PROBLEM REQUIREMENTS →
Counting only lines that contain "cube", how many are there in the records below? Give the figure alone.

RECORDS SUPPLIED →
(** * GitHub webhook receiver: signature middleware, controller and services

    A shallow embedding of the classes

    - [GithubSha256Middleware] ([verifyGithubSignature], [verifySignature],
      [hexToBytes]) and [GitHubController] ([webHookHandler]), both found in
      [src/presentation/middlewares/github.middleware.ts],
    - [GitHubService] ([onStar], [onIssue]) and [DiscordService] ([notify]),
      both found in [src/presentation/services/github.service.ts],
    - and of [main] in [app.ts], which installs the middleware and the route,

    together with the part of the JavaScript platform these call: strings,
    [parseInt], [Uint8Array], [TextEncoder], [JSON.stringify], template
    literals and property reads on parsed JSON, and WebCrypto's HMAC with
    SHA-256.

    Representation.
    - A JavaScript string is a [string]; each [ascii] is one code unit, in
      the range 0..255 (what an HTTP header value holds).
    - A [Uint8Array] is a [list Z] with entries in 0..255.
    - Parsed JSON is the inductive [JSON]; its numbers are the safe
      integers ([Number]), which are written in plain decimal.
    - [try]/[catch] is the error monad [Result]; a promise is given by its
      settled state, [Promise].
    - The environment ([config/envs]) and the outcome of [fetch] are
      variables of the sections that need them. *)

From Stdlib Require Import ZArith Lia Ascii.
From stdpp Require Import base tactics option list strings gmap.

#[local] Set Warnings "-register-all".

Local Open Scope Z_scope.

(** ** SHA-256 (FIPS 180-4) and HMAC (RFC 2104) on byte lists *)

Module SHA256.

Definition w32 : Z := 2 ^ 32.

Definition add32 (x y : Z) : Z := (x + y) mod w32.

Definition rotr (n x : Z) : Z :=
  Z.lor (Z.shiftr x n) ((Z.shiftl x (32 - n)) mod w32).

Definition Ch (x y z : Z) : Z :=
  Z.lxor (Z.land x y) (Z.land (Z.lxor x (w32 - 1)) z).

Definition Maj (x y z : Z) : Z :=
  Z.lxor (Z.lxor (Z.land x y) (Z.land x z)) (Z.land y z).

Definition Sigma0 (x : Z) : Z :=
  Z.lxor (Z.lxor (rotr 2 x) (rotr 13 x)) (rotr 22 x).

Definition Sigma1 (x : Z) : Z :=
  Z.lxor (Z.lxor (rotr 6 x) (rotr 11 x)) (rotr 25 x).

Definition sigma0 (x : Z) : Z :=
  Z.lxor (Z.lxor (rotr 7 x) (rotr 18 x)) (Z.shiftr x 3).

Definition sigma1 (x : Z) : Z :=
  Z.lxor (Z.lxor (rotr 17 x) (rotr 19 x)) (Z.shiftr x 10).

(** The constants are taken from the primes, as FIPS 180-4 defines them:
    the first 32 bits of the fractional part of the cube root (for [K]) and
    of the square root (for [H0]) of the first primes. *)
Definition is_prime (p : Z) : bool :=
  (1 <? p) && forallb (fun d => negb (p mod d =? 0)) (seqZ 2 (p - 2)).

Definition primes : list Z := List.filter is_prime (seqZ 2 310).

(** Integer cube root of [x], one bit after the other from bit [bits - 1]. *)
Fixpoint root3 (bits : nat) (x acc : Z) : Z :=
  match bits with
  | O => acc
  | S b =>
      let c := acc + 2 ^ Z.of_nat b in
      root3 b x (if c * c * c <=? x then c else acc)
  end.

Definition frac32_cbrt (p : Z) : Z := root3 40 (p * 2 ^ 96) 0 mod w32.

Definition frac32_sqrt (p : Z) : Z := Z.sqrt (p * 2 ^ 64) mod w32.

Definition K : list Z := Eval vm_compute in map frac32_cbrt primes.

(** The eight working variables, and the chaining value. *)
Record regs : Type := Regs {
  ra : Z; rb : Z; rc : Z; rd : Z; re : Z; rf : Z; rg : Z; rh : Z
}.

Definition regs_of_list (l : list Z) : regs :=
  Regs (nth 0 l 0) (nth 1 l 0) (nth 2 l 0) (nth 3 l 0)
       (nth 4 l 0) (nth 5 l 0) (nth 6 l 0) (nth 7 l 0).

Definition H0 : regs :=
  Eval vm_compute in regs_of_list (map frac32_sqrt (take 8 primes)).

(** One big-endian 32-bit word out of four bytes. *)
Definition word_of_bytes (b0 b1 b2 b3 : Z) : Z :=
  Z.lor (Z.lor (Z.shiftl b0 24) (Z.shiftl b1 16)) (Z.lor (Z.shiftl b2 8) b3).

Fixpoint words_of_bytes (bs : list Z) : list Z :=
  match bs with
  | b0 :: b1 :: b2 :: b3 :: rest => word_of_bytes b0 b1 b2 b3 :: words_of_bytes rest
  | _ => []
  end.

Definition bytes_of_word (x : Z) : list Z :=
  [ (Z.shiftr x 24) mod 256; (Z.shiftr x 16) mod 256;
    (Z.shiftr x 8) mod 256; x mod 256 ].

(** Message schedule, kept newest word first: [ws] holds W[t-1], W[t-2], ... *)
Definition next_W (ws : list Z) : Z :=
  add32 (add32 (sigma1 (nth 1 ws 0)) (nth 6 ws 0))
        (add32 (sigma0 (nth 14 ws 0)) (nth 15 ws 0)).

Fixpoint extend_W (n : nat) (ws : list Z) : list Z :=
  match n with
  | O => ws
  | S n' => extend_W n' (next_W ws :: ws)
  end.

Definition schedule (block : list Z) : list Z :=
  rev (extend_W 48 (rev (words_of_bytes block))).

Definition round (r : regs) (kw : Z * Z) : regs :=
  let '(k, w) := kw in
  let T1 := add32 (add32 (add32 (rh r) (Sigma1 (re r)))
                         (add32 (Ch (re r) (rf r) (rg r)) k)) w in
  let T2 := add32 (Sigma0 (ra r)) (Maj (ra r) (rb r) (rc r)) in
  Regs (add32 T1 T2) (ra r) (rb r) (rc r) (add32 (rd r) T1) (re r) (rf r) (rg r).

Definition compress (h : regs) (block : list Z) : regs :=
  let r := fold_left round (combine K (schedule block)) h in
  Regs (add32 (ra h) (ra r)) (add32 (rb h) (rb r))
       (add32 (rc h) (rc r)) (add32 (rd h) (rd r))
       (add32 (re h) (re r)) (add32 (rf h) (rf r))
       (add32 (rg h) (rg r)) (add32 (rh h) (rh r)).

(** Padding: a 1 bit, zeros up to 56 mod 64, then the bit length on 64 bits. *)
Definition pad (msg : list Z) : list Z :=
  let l := Z.of_nat (length msg) in
  let zeros := Z.to_nat ((55 - l) mod 64) in
  let bits := 8 * l in
  msg ++ [0x80] ++ repeat 0 zeros
      ++ bytes_of_word (Z.shiftr bits 32) ++ bytes_of_word bits.

Fixpoint blocks (fuel : nat) (h : regs) (bs : list Z) : regs :=
  match fuel with
  | O => h
  | S fuel' =>
      match bs with
      | [] => h
      | _ => blocks fuel' (compress h (take 64 bs)) (drop 64 bs)
      end
  end.

Definition digest_bytes (h : regs) : list Z :=
  bytes_of_word (ra h) ++ bytes_of_word (rb h) ++ bytes_of_word (rc h)
  ++ bytes_of_word (rd h) ++ bytes_of_word (re h) ++ bytes_of_word (rf h)
  ++ bytes_of_word (rg h) ++ bytes_of_word (rh h).

Definition sha256 (msg : list Z) : list Z :=
  let p := pad msg in
  digest_bytes (blocks (length p) H0 p).

Definition block_size : nat := 64.

(** HMAC-SHA256(key, msg). *)
Definition hmac (key msg : list Z) : list Z :=
  let key' := if (block_size <? length key)%nat then sha256 key else key in
  let k0 := key' ++ repeat 0 (block_size - length key')%nat in
  let ipad := map (Z.lxor 0x36) k0 in
  let opad := map (Z.lxor 0x5c) k0 in
  sha256 (opad ++ sha256 (ipad ++ msg)).

End SHA256.

(** ** The JavaScript platform, as far as the sources use it *)

Module JS.

(** *** Exceptions and [try]/[catch] *)

Inductive Error : Type :=
| TypeError      (* property read on undefined or null, failed ToPrimitive *)
| DataError      (* DOMException of crypto.subtle.importKey *)
| SyntaxError.

Inductive Result (A : Type) : Type :=
| Ok (a : A)
| Throw (e : Error).
Arguments Ok {A} a.
Arguments Throw {A} e.

Definition bind {A B} (m : Result A) (k : A -> Result B) : Result B :=
  match m with
  | Ok a => k a
  | Throw e => Throw e
  end.

(** [try { body } catch (error) { handler }] *)
Definition try_catch {A} (body : Result A) (handler : Error -> A) : A :=
  match body with
  | Ok a => a
  | Throw e => handler e
  end.

(** *** Strings *)

Definition code (c : ascii) : Z := Z.of_N (N_of_ascii c).

Definition chr (n : Z) : ascii := ascii_of_N (Z.to_N n).

Fixpoint str_drop (n : nat) (s : string) : string :=
  match n, s with
  | O, _ => s
  | S n', String _ s' => str_drop n' s'
  | S _, EmptyString => EmptyString
  end.

Fixpoint str_take (n : nat) (s : string) : string :=
  match n, s with
  | S n', String c s' => String c (str_take n' s')
  | _, _ => EmptyString
  end.

(** [s.slice(i, j)] for indices [0 <= i <= j]; the end is clamped to the
    length of [s]. *)
Definition slice (s : string) (i j : nat) : string :=
  str_take (j - i) (str_drop i s).
(** ** Code units *)

(** Boolean comparisons of code units, turned into arithmetic. *)
Ltac cu_arith H :=
  repeat first
    [ rewrite orb_true_iff in H | rewrite andb_true_iff in H
    | rewrite orb_false_iff in H | rewrite andb_false_iff in H
    | rewrite negb_true_iff in H | rewrite negb_false_iff in H
    | rewrite N.leb_le in H | rewrite N.leb_gt in H
    | rewrite N.eqb_eq in H | rewrite N.eqb_neq in H ].

Ltac cu_false :=
  match goal with
  | |- ?b = false =>
      let E := fresh "E" in
      destruct b eqn:E; [exfalso; cu_arith E | reflexivity]
  end.

Lemma canonicalize_cases (ic : bool) (x : code_unit) :
  (canonicalize ic x = x /\ (ic = false \/ x < 97 \/ 122 < x)%N)
  \/ (canonicalize ic x = x - 32 /\ 97 <= x <= 122)%N.
Proof.
  unfold canonicalize.
  destruct ic; simpl; [|left; split; [reflexivity | left; reflexivity]].
  destruct (N.leb_spec 97 x); simpl;
    [|left; split; [reflexivity | right; left; assumption]].
  destruct (N.leb_spec x 122); simpl;
    [right; split; [reflexivity | lia]
    |left; split; [reflexivity | right; right; assumption]].
Qed.

Lemma is_digit_canonicalize (ic : bool) (x : code_unit) :
  is_digit (canonicalize ic x) = is_digit x.
Proof.
  destruct (canonicalize_cases ic x) as [[-> _] | [-> Hx]]; [reflexivity|].
  unfold is_digit.
  replace (x <=? 57)%N with false by (symmetry; apply N.leb_gt; lia).
  replace (x - 32 <=? 57)%N with false by (symmetry; apply N.leb_gt; lia).
  now rewrite !andb_false_r.
Qed.

Lemma is_space_not_digit (x : code_unit) :
  is_space x = true -> is_digit x = false.
Proof.
  unfold is_space, is_digit. intros H. cu_arith H. cu_false. lia.
Qed.

(** A decimal digit is none of the letters A-Z, whatever the case. *)
Lemma digit_not_letter (ic : bool) (c x : code_unit) :
  (65 <= c <= 90)%N -> is_digit x = true ->
  cu_eqb (canonicalize ic c) (canonicalize ic x) = false.
Proof.
  unfold cu_eqb, is_digit. intros Hc H. cu_arith H.
  apply N.eqb_neq.
  destruct (canonicalize_cases ic c) as [[-> _] | [-> ?]];
    destruct (canonicalize_cases ic x) as [[-> _] | [-> ?]]; lia.
Qed.

Lemma space_not_letter (ic : bool) (c x : code_unit) :
  (65 <= c <= 90)%N -> is_space x = true ->
  cu_eqb (canonicalize ic c) (canonicalize ic x) = false.
Proof.
  unfold cu_eqb, is_space. intros Hc H. cu_arith H.
  apply N.eqb_neq.
  destruct (canonicalize_cases ic c) as [[-> _] | [-> ?]];
    destruct (canonicalize_cases ic x) as [[-> _] | [-> ?]]; lia.
Qed.

(** ** The matcher *)

Lemma count_digits_cons (x : code_unit) (t : jsstring) :
  count_digits (x :: t) = (if is_digit x then 1 else 0) + count_digits t.
Proof.
  unfold count_digits. simpl. destruct (is_digit x); reflexivity.
Qed.

Lemma count_digits_app (a b : jsstring) :
  count_digits (a ++ b) = count_digits a + count_digits b.
Proof.
  unfold count_digits. now rewrite filter_app, length_app.
Qed.

Lemma count_digits_all (a : jsstring) :
  all_digits a = true -> count_digits a = List.length a.
Proof.
  unfold count_digits, all_digits.
  induction a as [|x a IH]; simpl; [reflexivity|].
  intros H. apply andb_true_iff in H as [Hx Ha].
  rewrite Hx. simpl. now rewrite IH.
Qed.

Lemma count_digits_spaces (a : jsstring) :
  all_spaces a = true -> count_digits a = 0.
Proof.
  unfold count_digits, all_spaces.
  induction a as [|x a IH]; simpl; [reflexivity|].
  intros H. apply andb_true_iff in H as [Hx Ha].
  rewrite (is_space_not_digit _ Hx). now apply IH.
Qed.

(** Whatever a pattern matches, the continuation is entered at a state that
    lies at least [min_digits] digits further in the input. *)
Lemma rmatch_min_digits (ic : bool) (r : regex) :
  forall st k res,
    rmatch ic r st k = Some res ->
    exists st1,
      k st1 = Some res
      /\ min_digits r + count_digits (rest st1) <= count_digits (rest st).
Proof.
  induction r as [ | c | cl | r1 IH1 r2 IH2 | r1 IH1 | n r1 IH1 | r1 IH1
                   | r1 IH1 | | ]; intros st k res H.
  - exists st. split; [exact H | simpl; lia].
  - simpl in H. destruct (rest st) as [|x t] eqn:Hr; [discriminate|].
    destruct (cu_eqb _ _); [|discriminate].
    exists (advance st t). split; [exact H|].
    simpl. rewrite count_digits_cons. lia.
  - simpl in H. destruct (rest st) as [|x t] eqn:Hr; [discriminate|].
    destruct (class_mem cl (canonicalize ic x)) eqn:Hm; [|discriminate].
    exists (advance st t). split; [exact H|].
    rewrite count_digits_cons.
    destruct cl; simpl in *; try lia.
    rewrite is_digit_canonicalize in Hm. rewrite Hm. lia.
  - simpl in H. apply IH1 in H as (st1 & H & L1).
    apply IH2 in H as (st2 & H & L2).
    exists st2. split; [exact H | simpl; lia].
  - simpl in H.
    destruct (rmatch ic r1 st _) as [m|] eqn:Hm.
    + injection H as ->. apply IH1 in Hm as (st1 & Hk & L1).
      destruct (pos st1 =? pos st); [discriminate|].
      exists st1. split; [exact Hk | simpl; lia].
    + exists st. split; [exact H | simpl; lia].
  - revert st H. induction n as [|n IHn]; intros st H.
    + exists st. split; [exact H | simpl; lia].
    + simpl in H. apply IH1 in H as (st1 & H & L1).
      apply IHn in H as (st2 & H & L2).
      exists st2. split; [exact H|]. simpl in *. lia.
  - simpl in H. revert H. generalize (List.length (rest st)) as fuel.
    intros fuel. revert st. induction fuel as [|fuel IHf]; intros st H.
    + exists st. split; [exact H | simpl; lia].
    + destruct (rmatch ic r1 st _) as [m|] eqn:Hm.
      * injection H as ->. apply IH1 in Hm as (st1 & Hk & L1).
        destruct (pos st1 =? pos st); [discriminate|].
        apply IHf in Hk as (st2 & Hk & L2).
        exists st2. split; [exact Hk | simpl in *; lia].
      * exists st. split; [exact H | simpl; lia].
  - simpl in H. apply IH1 in H as (st1 & H & L1).
    eexists. split; [exact H | simpl in *; lia].
  - simpl in H. destruct (pos st =? 0); [|discriminate].
    exists st. split; [exact H | simpl; lia].
  - simpl in H. destruct (rest st) eqn:Hr; [|discriminate].
    exists st. split; [exact H | rewrite Hr; simpl; lia].
Qed.

(** A pattern finds no match in an input with too few digits. *)
Lemma search_few_digits (ic : bool) (r : regex) :
  forall t i, count_digits t < min_digits r -> search ic r i t = None.
Proof.
  induction t as [|x t IH]; intros i Hc; simpl.
  - destruct (rmatch ic r (mkM i [] None) Some) eqn:Hm; [|reflexivity].
    apply rmatch_min_digits in Hm as (st1 & _ & L). simpl in L. lia.
  - destruct (rmatch ic r (mkM i (x :: t) None) Some) eqn:Hm.
    + apply rmatch_min_digits in Hm as (st1 & _ & L). simpl in L. lia.
    + apply IH. rewrite count_digits_cons in Hc. lia.
Qed.

(** The search goes past an index where the pattern does not match. *)
Lemma search_step (ic : bool) (r : regex) (i : nat) (x : code_unit)
      (t : jsstring) :
  rmatch ic r (mkM i (x :: t) None) Some = None ->
  search ic r i (x :: t) = search ic r (S i) t.
Proof.
  intros H. simpl. now rewrite H.
Qed.
Lemma matchk_opt_s_elim k p s :
  matchk opt_s p s k = true ->
  exists t p' s', plural t /\ s = t ++ s' /\ k p' s' = true.
Proof.
  unfold opt_s. simpl. intros H. apply orb_true_iff in H. destruct H as [H|H].
  - destruct s as [|x s']; [discriminate|].
    apply andb_true_iff in H. destruct H as [Hx H]. apply N.eqb_eq in Hx. subst x.
    exists (lit "s"), (S p), s'. repeat split; try easy. now right.
  - exists [], p, s. repeat split; try easy. now left.
Qed.

Lemma matchk_opt_s_intro k p t s' :
  plural t -> (forall p', k p' s' = true) -> matchk opt_s p (t ++ s') k = true.
Proof.
  intros [-> | ->] Hk; unfold opt_s; simpl.
  - rewrite Hk. apply orb_true_r.
  - now rewrite Hk.
Qed.

Lemma search_from_elim r : forall s p,
  search_from r p s = true ->
  exists pre s', s = pre ++ s' /\ match_here r (p + List.length pre) s' = true.
Proof.
  induction s as [|c s IH]; intros p H; simpl in H;
    apply orb_true_iff in H; destruct H as [H|H]; try discriminate.
  - exists [], []. simpl. now rewrite Nat.add_0_r.
  - exists [], (c :: s). simpl. now rewrite Nat.add_0_r.
  - apply IH in H. destruct H as (pre & s' & -> & H).
    exists (c :: pre), s'. split; [reflexivity|].
    simpl List.length. now rewrite Nat.add_succ_r.
Qed.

TASK OUTPUT →
2